02.12.2021 | Ballett/Tanz

Stuttgart

„GALA 50 JAHRE JOHN CRANKO-SCHULE“ 1.12. 2021 (Opernhaus) –

Jubiläum einer hart erkämpften Institution

Mit viel Glück konnte die renommierte Schule die 50.Wiederkehr ihrer Eröffnung am 1.12.1971 mit einem Gala-Programm im vorschriftsmäßig nur zur Hälfte besetzten, ursprünglich ausverkauften Opernhaus feiern. Immerhin tat dies der begeisterten Stimmung des Publikums aus vielen Weggefährten, ehemaligen Absolventen und treuen Ballettfreunden keinen Abbruch.

Eröffnet wurde der Abend mit einem Fernsehbeitrag des damaligen Süddeutschen Rundfunks über die Einweihung des ersten Schulgebäudes in der Urbanstrasse. Rund zehn Jahre hatte der Begründer des Stuttgarter Ballettwunders John Cranko an der Seite des damaligen Staatstheater-Generalintendanten Walter Erich Schäfer um die Errichtung einer solchen Institution gerungen, die es ermöglichen sollte, den Nachwuchs für das Stuttgarter Ballett vor Ort zu züchten: die erste westdeutsche Einrichtung einer Ausbildung in klassischem Bühnentanz in Form eines Internats mit staatlichem Diplom-Abschluss. Nach dem Tod Crankos wurde aus der Ballettschule der Württembergischen Staatstheater die John Cranko-Schule und schon bald eine der führenden und begehrten internationalen Stätten für die Sicherung künftiger Ballettgenerationen.

Etwa genauso lange musste rund vierzig Jahre später der langjährige Ballettintendant Reid Anderson um einen Neubau kämpfen – das alte Gebäude war den gewachsenen Bedingungen wie auch dem Ruf der Schule nicht mehr angemessen.

Im Herbst 2020 wurde dieses Vorhaben nach diversen Verzögerungen endlich Wirklichkeit, Leider vereitelte die Corona-Pandemie ein offizielles großes Einweihungsfest, doch letztlich zählen die freudigen Verlautbarungen von Lehrern und Schülern über das nun endlich genügend Raum für Training, Unterricht und Proben bietende Gebäude.

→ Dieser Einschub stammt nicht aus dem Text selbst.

(** ** The theorems at concrete inputs *)

(** C3 with the address producer failing: the customer producer was
    initialized before, the frontend and order producers never are. *)
Lemma New_initialize_failure_aborts_witness :
  let E := addressInitFails in
  let c := demoConfig in
  let l := RootLogger in
  let t0 := 0 in
  let p := addressSvc in
  let ctx := {| deadline := Some 60000000000 |} in
  let a := 1000000000 in
  let b := 2000000000 in
  let e := Opaque "topic creation failed" in
  EvInitialize p ctx a b (Some e) ∈ trace (fst (runNew E c l t0)) ∧
  snd (runNew E c l t0)
    = (None, Some (Wrapf ("failed to initialize " +:+ name p +:+ " service") e)) ∧
  (∀ q ctx' a' b' err,
      EvInitialize q ctx' a' b' err ∈ trace (fst (runNew E c l t0)) →
      (position q ≤ position p)%nat) ∧
  started (trace (fst (runNew E c l t0))) = [] ∧
  background (fst (runNew E c l t0)) = [] ∧
  chooserCalls (trace (fst (runNew E c l t0))) = [].
Proof.
  intros E c l t0 p ctx a b e.
  assert (Hin : EvInitialize p ctx a b (Some e) ∈ trace (fst (runNew E c l t0)))
    by (vm_compute; repeat constructor).
  split; [exact Hin |].
  exact (New_initialize_failure_aborts E c l t0 p ctx a b e Hin).
Defined.

(** C9 with a chooser that cannot be built. *)
Lemma New_chooser_failure_after_go_witness :
  let E := chooserFails in
  let c := demoConfig in
  let l := RootLogger in
  let t0 := 0 in
  let cs := choices in
  let e := Opaque "sum of Choice Weights exceeds max int" in
  EvNewChooser cs (Some e) ∈ trace (fst (runNew E c l t0)) ∧
  snd (runNew E c l t0) = (None, Some (Wrapf "failed to create random chooser" e)) ∧
  background (fst (runNew E c l t0)) = [StartTask addressSvc; StartTask orderSvc] ∧
  (∃ pre post,
      trace (fst (runNew E c l t0))
        = pre ++ EvGo (StartTask addressSvc) :: EvGo (StartTask orderSvc)
              :: EvNewChooser cs (Some e) :: post ∧
      started pre = [] ∧ chooserCalls pre = []).
Proof.
  intros E c l t0 cs e.
  assert (Hin : EvNewChooser cs (Some e) ∈ trace (fst (runNew E c l t0)))
    by (vm_compute; repeat constructor).
  split; [exact Hin |].
  exact (New_chooser_failure_after_go E c l t0 cs e Hin).
Defined.


(** C1 with three impressions per second. *)
Lemma Start_issues_rate_per_interval_witness :
  let Pick := pickOrder in
  let s := demoShop in
  let bg := demoTasks in
  0 < rate s ∧ rate s ≤ MaxInt ∧
  (∀ st, reachable Pick s bg st → pc st = POuter →
     history st
       = [Handle "/metrics"; GoServe]
         ++ concat (replicate (sleeps st)
                      (concat (replicate (Z.to_nat (rate s)) [Inc; Dispatch])
                       ++ [Sleep (interval s)])) ∧
     pageImpressionsSimulated st = Z.of_nat (sleeps st) * rate s ∧
     Z.of_nat (issued st) = Z.of_nat (sleeps st) * rate s) ∧
  (∀ k, ∃ st, reachable Pick s bg st ∧ pc st = POuter ∧ sleeps st = k) ∧
  (∀ st j inp st',
     step Pick s (Go j inp) st = Some st' →
     pageImpressionsSimulated st' = pageImpressionsSimulated st ∧
     issued st' = issued st ∧ history st' = history st ∧ pc st' = pc st) ∧
  (∀ st, reachable Pick s bg st →
     Z.of_nat (issued st) ≤ pageImpressionsSimulated st ≤ Z.of_nat (issued st) + 1).
Proof.
  intros Pick s bg.
  assert (H1 : 0 < rate s) by reflexivity.
  assert (H2 : rate s ≤ MaxInt) by (vm_compute; discriminate).
  repeat (split; [assumption |]).
  exact (Start_issues_rate_per_interval Pick s bg H1 H2).
Defined.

Kultusministerin Dr. Theresa Bauer und Stuttgarts Oberbürgermeister Dr. Frank Nopper wiesen in ihren Ansprachen auf die viele Überzeugungsarbeit hin, die bis zur Gründung der Schule und dem grünen Licht für den Neubau geleistet werden musste, wie auch auf den Sinn für Gemeinschaft als zentrales Anliegen Crankos hin. Auch Schuldirektor Tadeusz Matacz, seit bald 24 Jahren im Amt, griff in seiner knappen, aber ehrlich und spürbar bewegten und gerührten Begrüßung diesen entscheidenden Punkt auf. Ihr Bestand ist durch eine jüngst von den beiden Cranko-Erben Dieter Gräfe und Reid Anderson ins Leben gerufene Stiftung gesichert, wird doch nach deren Tod das gesamte Vermögen an die Schule gehen. Um Crankos Lieblingskind müssen wir uns also keine Sorgen machen, und angesichts der Präsentationen dieses Gala-Programms um den Nachwuchs schon gar nicht. Unter Beteiligung aller derzeitigen und einiger ehemaligen Absolventen, die heute zumeist Mitglieder des Stuttgarter Ballett sind, ging eine bunte Mischung aus dem Repertoire der Cranko-Schule zusätzlich zweier dafür kreierter Uraufführungen über die Bühne.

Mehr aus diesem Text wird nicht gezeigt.